→ **Work item**: Report back each line of the data that contains the word "dataP".
^^^^
(* ===== verification/CsiCrc.v ===== *)
(** * Checksums of pages

    Models the page-wise routines of src/src/XrdOuc/XrdOucCRC.cc over [crc32c], and the
    algebra of src/src/XrdOssCsi/XrdOssCsiCrcUtils.hh with which the storage system
    derives the checksum of a part of a page from that of the page. *)

From stdpp Require Import base tactics list_numbers numbers option list.
From S2P Require Import Prelude CrcRegister OucCRC32C.
#[local] Set Warnings "-clear-no-such-hyp".

#[local] Abbreviation crc_bit := (crc_bit POLY).
#[local] Abbreviation crc_bits := (crc_bits POLY).
#[local] Abbreviation crc_register := (crc_register POLY).

(** [XrdSys::PageSize] *)
Definition PageSize : Z := 4096.

(** The machine with the buffer [k] bytes further on. *)
Definition further (k : Z) (m : machine) : machine := MkMachine (have_insn m) (is_little m) (address m + k).

(** ** XrdOucCRC *)

(** [Calc32C( data, count, prevcs )] *)
Definition Calc32C (m : machine) (data : list Z) (count prevcs : Z) : res Z := crc32c m prevcs data count.

(** [Calc32C( data, count, csval )]: what is stored at [csval[0]], [csval[1]], … *)
Fixpoint Calc32C_loop (numpages : nat) (m : machine) (dataP : list Z) (count : Z) : res (list Z) :=
  match numpages with
  | O => if 0 <? count then c ← crc32c m 0 dataP count; Ok [c] else Ok []
  | S n =>
      c ← crc32c m 0 dataP PageSize;
      l ← Calc32C_loop n (further PageSize m) (adv PageSize dataP) (count - PageSize);
      Ok (c :: l)
  end.
Definition Calc32C_pages (m : machine) (data : list Z) (count : Z) : res (list Z) :=
  Calc32C_loop (Z.to_nat (count / PageSize)) m data count.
^^^^
→ **Reply to the exercise**:
Fixpoint Calc32C_loop (numpages : nat) (m : machine) (dataP : list Z) (count : Z) : res (list Z) :=
  | O => if 0 <? count then c ← crc32c m 0 dataP count; Ok [c] else Ok []
      c ← crc32c m 0 dataP PageSize;
      l ← Calc32C_loop n (further PageSize m) (adv PageSize dataP) (count - PageSize);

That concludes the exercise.